----- PROVIDED INFORMATION

(** The value of the entropy pattern is written behind the key. *)
Lemma search_entropy (block : str) (m : hit) :
  search ent_re block = Some m ->
  written block "entropy" (group1 m) (rest m).
Proof.
  intros H. apply search_written in H as [t [b [Hb [G W]]]].
  cbn [run] in Hb. apply in_map_iff in Hb as [b' [<- _]].
  unfold group1. now rewrite G.
Qed.

(** X2. Every field of a record is written in its block.  The identifier
    stands between double quotes behind id, blanks, the equals sign and
    blanks; so does a description that is not empty, behind description;
    the pattern stands behind regex between triple single quotes, triple
    double quotes or double quotes; every keyword stands between double
    quotes inside the brackets behind keywords; an entropy other than 0 is
    what [float] makes of the text behind entropy. *)
Theorem fields_are_written (block : str) (r : rule) :
  parse_block block = Ok (Some r) ->
  (exists post, written block "id" ([DQ] ++ r_id r ++ [DQ]) post) /\
  (r_description r = [] \/
   exists post,
     written block "description" ([DQ] ++ r_description r ++ [DQ]) post) /\
  (exists q post,
     In q [[SQ; SQ; SQ]; [DQ; DQ; DQ]; [DQ]] /\
     written block "regex" (q ++ r_regex r ++ q) post) /\
  (r_keywords r = [] \/
   exists inner post,
     written block "keywords" (lit "[" ++ inner ++ [RB]) post /\
     Forall (fun k => exists a b, inner = a ++ [DQ] ++ k ++ [DQ] ++ b)
            (r_keywords r)) /\
  (r_entropy r = Finite 0 \/
   exists num post,
     written block "entropy" num post /\ float num = Ok (r_entropy r)).
Proof.
  intros H. apply parse_block_some in H as [m [e [_ [I [E [T ->]]]]]].
  cbn [r_id r_description r_regex r_keywords r_entropy]. repeat apply conj.
  - exists (rest m).
    now apply (search_quoted "id" _ _ (NoneOf DQ)) in I as [W _]; [|left].
  - unfold description.
    destruct (search desc_re block) as [m'|] eqn:D; [right | now left].
    exists (rest m').
    now apply (search_quoted "description" _ _ (NoneOf DQ)) in D
      as [W _]; [|left].
  - unfold regex_pattern, regex_match in *.
    destruct (search regex_sq3_re block) as [m1|] eqn:E1.
    { exists [SQ; SQ; SQ], (rest m1). split; [now left|].
      now apply (search_quoted "regex" _ _ Dot) in E1 as [W _]; [|right]. }
    destruct (search regex_dq3_re block) as [m2|] eqn:E2.
    { exists [DQ; DQ; DQ], (rest m2). split; [right; now left|].
      now apply (search_quoted "regex" _ _ Dot) in E2 as [W _]; [|right]. }
    destruct (search regex_dq_re block) as [m3|] eqn:E3; [|discriminate].
    exists [DQ], (rest m3). split; [right; right; now left|].
    now apply (search_quoted "regex" _ _ (NoneOf DQ)) in E3
      as [W _]; [|left].
  - unfold keywords.
    destruct (search kw_re block) as [m'|] eqn:K; [right | now left].
    exists (group1 m'), (rest m'). split.
    + now apply (search_quoted "keywords" _ _ (NoneOf RB)) in K
        as [W _]; [|left].
    + eapply Forall_impl; [|apply findall_items].
      intros g [_ [_ G]]. exact G.
  - unfold entropy in E.
    destruct (search ent_re block) as [m'|] eqn:S.
    + right. exists (group1 m'), (rest m').
      split; [now apply search_entropy | exact E].
    + left. apply Ok_inj in E. now subst e.
Qed.

Lemma fields_are_written_witness :
  (exists post, written sample_block "id" ([DQ] ++ lit "aws" ++ [DQ]) post) /\
  (lit "AWS key" = [] \/
   exists post,
     written sample_block "description" ([DQ] ++ lit "AWS key" ++ [DQ])
       post) /\
  (exists q post,
     In q [[SQ; SQ; SQ]; [DQ; DQ; DQ]; [DQ]] /\
     written sample_block "regex" (q ++ lit "AKIA[0-9A-Z]{16}" ++ q) post) /\
  ([lit "akia"; lit "aws"] = [] \/
   exists inner post,
     written sample_block "keywords" (lit "[" ++ inner ++ [RB]) post /\
     Forall (fun k => exists a b, inner = a ++ [DQ] ++ k ++ [DQ] ++ b)
            [lit "akia"; lit "aws"]) /\
  (Finite (7 # 2) = Finite 0 \/
   exists num post,
     written sample_block "entropy" num post /\
     float num = Ok (Finite (7 # 2))).
Proof.
  apply (fields_are_written sample_block sample_rule).
  vm_compute. reflexivity.
Defined.

(** *** The shortest capture *)

(** X3. A triple-quoted pattern is the shortest one: the closing quotes
    start nowhere in the captured text after its first character, not even
    across its end.  This holds for both triple-quoted forms, whatever the
    block. *)
Theorem triple_quoted_capture_shortest (block : str) (m : hit)
    (q u v : str) :
  (q = [SQ; SQ; SQ] /\ search regex_sq3_re block = Some m) \/
  (q = [DQ; DQ; DQ] /\ search regex_dq3_re block = Some m) ->
  group1 m = u ++ v -> u <> [] -> v <> [] ->
  startswith (v ++ q ++ rest m) q = false.
Proof.
  intros [[-> H] | [-> H]].
  - exact (search_lazy_shortest "regex" [SQ; SQ; SQ] _ Dot block m H u v).
  - exact (search_lazy_shortest "regex" [DQ; DQ; DQ] _ Dot block m H u v).
Qed.

Lemma triple_quoted_capture_shortest_witness :
  startswith (lit "b" ++ [SQ; SQ; SQ] ++ lit "c'''") [SQ; SQ; SQ] = false.
Proof.
  apply (triple_quoted_capture_shortest
           (lit "regex = '''ab'''c'''")
           (Hit (lit "regex = '''ab'''") (Some (lit "ab")) (lit "c'''"))
           [SQ; SQ; SQ] (lit "a") (lit "b")).
  - left. split; [reflexivity | vm_compute; reflexivity].
  - reflexivity.
  - discriminate.
  - discriminate.
Defined.

(** ** A block with every field *)






(** ** Fields that are absent *)

(** X5. A record made from a block that does not hold the word description
    has the empty description; without the word keywords it has no keyword,
    without the word entropy its entropy is 0. *)
Theorem absent_fields_default (block : str) (r : rule) :
  parse_block block = Ok (Some r) ->
  (contains (lit "description") block = false -> r_description r = []) /\
  (contains (lit "keywords") block = false -> r_keywords r = []) /\
  (contains (lit "entropy") block = false -> r_entropy r = Finite 0).
Proof.
  intros H. apply parse_block_some in H as [m [e [_ [_ [E [_ ->]]]]]].
  cbn [r_description r_keywords r_entropy]. repeat apply conj; intros C.
  - unfold description, desc_re. now rewrite search_absent.
  - unfold keywords, kw_re. now rewrite search_absent.
  - rewrite entropy_absent in E by assumption. now apply Ok_inj in E.
Qed.

Lemma absent_fields_default_witness :
  r_description good_rule = [] /\ r_keywords good_rule = [] /\
  r_entropy good_rule = Finite 0.
Proof.
  assert (P : parse_block good_block = Ok (Some good_rule))
    by (vm_compute; reflexivity).
  destruct (absent_fields_default good_block good_rule P) as [A [B C]].
  repeat apply conj; [apply A | apply B | apply C]; vm_compute; reflexivity.
Defined.

(** ** The test for a blank block *)

(** X6. The test for a blank block (line 15) never decides anything: a
    block of blanks has no identifier and is passed over by the next test,
    so one turn of the loop is what follows that first test. *)
Theorem blank_test_decides_nothing (block : str) :
  parse_block block =
  match id_match block with
  | None => Ok None
  | Some m =>
      entropy <- entropy block ;;
      if truthy (regex_pattern block)
      then Ok (Some (Rule (group1 m) (description block)
                          (regex_pattern block) (keywords block) entropy))
      else Ok None
  end.
Proof.
  unfold parse_block. destruct (id_match block) as [m|] eqn:M.
  - now rewrite (id_match_not_blank block m M).
  - now destruct (negb _).
Qed.

(** ** Where the function raises *)

Lemma partition_at_spec (c : char) (s : str) :
  ~ In c (fst (partition_at c s)) /\
  s = fst (partition_at c s) ++
      match snd (partition_at c s) with
      | Some b => c :: b
      | None => []
      end.
Proof.
  induction s as [|x s [IH1 IH2]]; cbn [partition_at].
  - split; [intros [] | reflexivity].
  - destruct (x =? c)%N eqn:E.
    + apply N.eqb_eq in E as ->. split; [intros [] | reflexivity].
    + apply N.eqb_neq in E. destruct (partition_at c s) as [a b].
      cbn [fst snd] in *. split.
      * intros [X | X]; [congruence | auto].
      * cbn [app]. now f_equal.
Qed.

Lemma digits_decimal (s : str) :
  forallb isdecimal s = true ->
  exists ds, digits s = Some ds /\ length ds = length s.
Proof.
  induction s as [|c s IH]; cbn [forallb digits]; intros H.
  - now exists [].
  - apply andb_true_iff in H as [Hc H]. destruct (IH H) as [ds [-> L]].
    unfold isdecimal in Hc. destruct (todecimal c) as [d|]; [|discriminate].
    exists (d :: ds). split; [reflexivity | cbn [length]; now rewrite L].
Qed.

Lemma digits_point (s : str) : In DOT s -> digits s = None.
Proof.
  induction s as [|c s IH]; [intros []|].
  intros [-> | H]; cbn [digits].
  - reflexivity.
  - rewrite (IH H). now destruct (todecimal c).
Qed.

Lemma run_without_point (s : str) :
  forallb (mem (DigitOr DOT)) s = true -> ~ In DOT s ->
  forallb isdecimal s = true.
Proof.
  intros H Nd. rewrite forallb_forall in *. intros c Hc.
  specialize (H c Hc). cbn [mem] in H. apply orb_true_iff in H as [H | H].
  - assumption.
  - apply N.eqb_eq in H. subst c. contradiction.
Qed.

Lemma existsb_decimal (s : str) :
  forallb isdecimal s = true -> existsb isdecimal s = truthy s.
Proof.
  destruct s as [|c s]; [reflexivity|]. cbn [forallb existsb truthy].
  intros H. apply andb_true_iff in H as [-> _]. reflexivity.
Qed.

Lemma truthy_length (a b : str) :
  length a = length b -> truthy a = truthy b.
Proof. now destruct a, b. Qed.

(** [float] on a run of digits and points: it raises exactly when the run
    has no digit or more than one point. *)
Lemma float_run (s : str) :
  forallb (mem (DigitOr DOT)) s = true ->
  float s = Raise ValueError <-> refused s = true.
Proof.
  intros R. unfold float, refused.
  destruct (partition_at_spec DOT s) as [Nd E].
  destruct (partition_at DOT s) as [ip fp]. cbn [fst snd] in Nd, E.
  assert (Ri : forallb (mem (DigitOr DOT)) ip = true /\
               forallb (mem (DigitOr DOT))
                 match fp with Some b => DOT :: b | None => [] end = true)
    by (apply andb_true_iff; rewrite <- forallb_app; now rewrite <- E).
  destruct Ri as [Ri Rf].
  pose proof (run_without_point ip Ri Nd) as Di.
  destruct (digits_decimal ip Di) as [a [-> La]].
  assert (Ci : count_occ N.eq_dec ip DOT = 0%nat)
    by now apply count_occ_not_In.
  destruct fp as [f|].
  - cbn [forallb] in Rf. apply andb_true_iff in Rf as [_ Rf].
    rewrite E, count_occ_app, Ci, count_occ_cons_eq by reflexivity.
    rewrite existsb_app. cbn [existsb].
    replace (isdecimal DOT) with false by (vm_compute; reflexivity).
    cbn [orb plus].
    destruct (in_dec N.eq_dec DOT f) as [I | I].
    + rewrite (digits_point f I).
      apply (count_occ_In N.eq_dec) in I.
      replace (2 <=? S (count_occ N.eq_dec f DOT))%nat with true
        by (symmetry; apply Nat.leb_le; lia).
      rewrite orb_true_r. tauto.
    + pose proof (run_without_point f Rf I) as Df.
      destruct (digits_decimal f Df) as [b [-> Lb]].
      apply (count_occ_not_In N.eq_dec) in I. rewrite I.
      cbn [Nat.leb]. rewrite orb_false_r.
      rewrite !existsb_decimal by assumption.
      assert (T : truthy (a ++ b) = truthy ip || truthy f)
        by (destruct a, b, ip, f; try discriminate; reflexivity).
      rewrite T. destruct (truthy ip || truthy f); cbn [negb];
        split; congruence.
  - rewrite app_nil_r in E. subst ip. cbn [digits]. rewrite app_nil_r.
    rewrite Ci. cbn [Nat.leb]. rewrite orb_false_r.
    rewrite existsb_decimal by assumption.
    rewrite (truthy_length a s La).
    destruct (truthy s); cbn [negb]; split; congruence.
Qed.

(** X7. Reading the entropy of a block raises exactly when the entropy
    pattern matches and the run of digits and points it captures holds no
    digit or more than one point. *)
Theorem entropy_raises_exactly (block : str) :
  entropy block = Raise ValueError <->
  exists m, search ent_re block = Some m /\ refused (group1 m) = true.
Proof.
  unfold entropy. destruct (search ent_re block) as [m|] eqn:E.
  - apply ent_capture in E as [_ R]. rewrite (float_run _ R). split.
    + intros H. now exists m.
    + intros [m' [M H]]. congruence.
  - split; [discriminate | intros [m [M _]]; discriminate].
Qed.

(** A block that raises stops the loop, wherever it stands. *)
Lemma loop_raises_at (blocks : list str) : forall rules block,
  In block blocks -> parse_block block = Raise ValueError ->
  loop rules blocks = Raise ValueError.
Proof.
  induction blocks as [|b bs IH]; intros rules block I P; [destruct I|].
  cbn [loop]. destruct (parse_block b) as [[r|]|[]] eqn:B; cbn [bind].
  - destruct I as [-> | I]; [congruence | eauto].
  - destruct I as [-> | I]; [congruence | eauto].
  - reflexivity.
Qed.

----------

Pull each line holding "that" out of the listing.

▶ [RESULT OF THE TASK]
    blanks; so does a description that is not empty, behind description;
(** ** Fields that are absent *)
(** X5. A record made from a block that does not hold the word description
    so one turn of the loop is what follows that first test. *)
(** A block that raises stops the loop, wherever it stands. *)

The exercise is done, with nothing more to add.